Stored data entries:
......

Lemma makewhite_recolours g : recolours g (makewhite g).
Proof.
  intros o. split; [done|]. intros _. apply isdead_spec. intros n Hn Hb. unfold makewhite, luaC_white, u8 in Hb. cbn in Hb.
  rewrite Z.mod_pow2_bits_low in Hb by (destruct Hn; lia). rewrite Z.lor_spec, Z.land_spec in Hb.
  rewrite Z.mod_pow2_bits_low in Hb by (destruct Hn; lia). rewrite Z.land_spec in Hb.
  apply orb_true_iff in Hb as [Hb|Hb]; apply andb_true_iff in Hb as [Hb Hw]; [|done].
  by destruct Hn as [-> | ->].
Qed.

#[local] Hint Resolve white2gray_recolours gray2black_recolours makewhite_recolours : core.

(** ** Marking an object *)

Lemma marks_push_gray r s : marks (push_gray r) s.
Proof. by apply marks_modG. Qed.

Lemma reallymark_plain depth r b s :
  body_at s r = Some b -> (match b with OClosure _ | OTable _ | OThread _ => True | _ => False end) ->
  marks (reallymark (S depth) r) s.
Proof.
  intros Hb Hk. cbn [reallymark]. apply marks_bind; [apply marks_upd; [done|by rewrite Hb]|].
  intros s1 H1. apply marks_object; [by rewrite (so_body _ _ H1), Hb|]. intros o Ho. rewrite (so_body _ _ H1), Hb in Ho. injection Ho as ->.
  destruct b; try done; apply marks_push_gray.
Qed.

(** Mark the object [r] when it is white. *)
Lemma marks_if_white m r s : is_Some (body_at s r) -> marks m s -> marks (o ← object r; if iswhite o then m else mret tt) s.
Proof. intros Hb Hm. apply marks_object; [done|]. intros o _. destruct (iswhite o); [done|apply marks_ret]. Qed.

Lemma reallymark_udata depth r u s :
  body_at s r = Some (OUdata u) -> udata_ok s -> marks (reallymark (S (S depth)) r) s.
Proof.
  intros Hb Hok. destruct (Hok r u Hb) as [[he He] Hm]. cbn [reallymark].
  apply marks_bind; [apply marks_upd; [done|by rewrite Hb]|]. intros s1 H1.
  apply marks_object; [by rewrite (so_body _ _ H1), Hb|]. intros o Ho. rewrite (so_body _ _ H1), Hb in Ho. injection Ho as ->.
  apply marks_bind; [apply marks_upd; [done|by rewrite (so_body _ _ H1), Hb]|]. intros s2 H2.
  assert (H02 : same_objs s s2) by (by eapply same_objs_trans).
  apply marks_bind.
  - destruct (uv_metatable u) as [mt|] eqn:Emt; [|apply marks_ret]. destruct (Hm mt eq_refl) as [hm Hmt].
    apply marks_if_white; [by rewrite (so_body _ _ H02), Hmt|]. eapply reallymark_plain; [by rewrite (so_body _ _ H02)|done].
  - intros s3 H3. assert (H03 : same_objs s s3) by (by eapply same_objs_trans).
    apply marks_if_white; [by rewrite (so_body _ _ H03), He|]. eapply reallymark_plain; [by rewrite (so_body _ _ H03)|done].
Qed.

(** Marking what a value refers to *)
Lemma reallymark_value depth v r s :
  gcvalue v = Some r -> val_ok s v -> udata_ok s -> marks (reallymark (S (S depth)) r) s.
Proof.
  intros Hv Hok Hu. destruct v; try discriminate Hv; injection Hv as ->; destruct Hok as [x Hx].
  - by eapply reallymark_plain.
  - by eapply reallymark_plain.
  - by eapply reallymark_udata.
  - by eapply reallymark_plain.
Qed.

Lemma val_ok_body s v r : gcvalue v = Some r -> val_ok s v -> is_Some (body_at s r).
Proof. intros Hv Hok. destruct v; try discriminate Hv; injection Hv as ->; destruct Hok as [x ->]; done. Qed.

Lemma luaC_barrier_marks p v s :
  is_Some (body_at s p) -> val_ok s v -> udata_ok s -> marks (luaC_barrier p v) s.
Proof.
  intros Hp Hv Hu. unfold luaC_barrier, valiswhite. destruct (gcvalue v) as [r|] eqn:Er.
  - apply marks_assoc, marks_object; [by eapply val_ok_body|]. intros o _. apply marks_ret_bind.
    apply marks_object; [done|]. intros op _. destruct (_ && _); [|apply marks_ret].
    unfold luaC_barrierf. apply marks_getG. destruct (_ =? _).
    + by eapply (reallymark_value 1).
    + by apply marks_upd.
  - apply marks_ret_bind, marks_object; [done|]. intros op _. apply marks_ret.
Qed.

......

__WORK TASK__.
What lines in the entries above include the string "gcvalue"? Return each one.

__RESPONSE TO THE TASK__.
  gcvalue v = Some r -> val_ok s v -> udata_ok s -> marks (reallymark (S (S depth)) r) s.
Lemma val_ok_body s v r : gcvalue v = Some r -> val_ok s v -> is_Some (body_at s r).
  intros Hp Hv Hu. unfold luaC_barrier, valiswhite. destruct (gcvalue v) as [r|] eqn:Er.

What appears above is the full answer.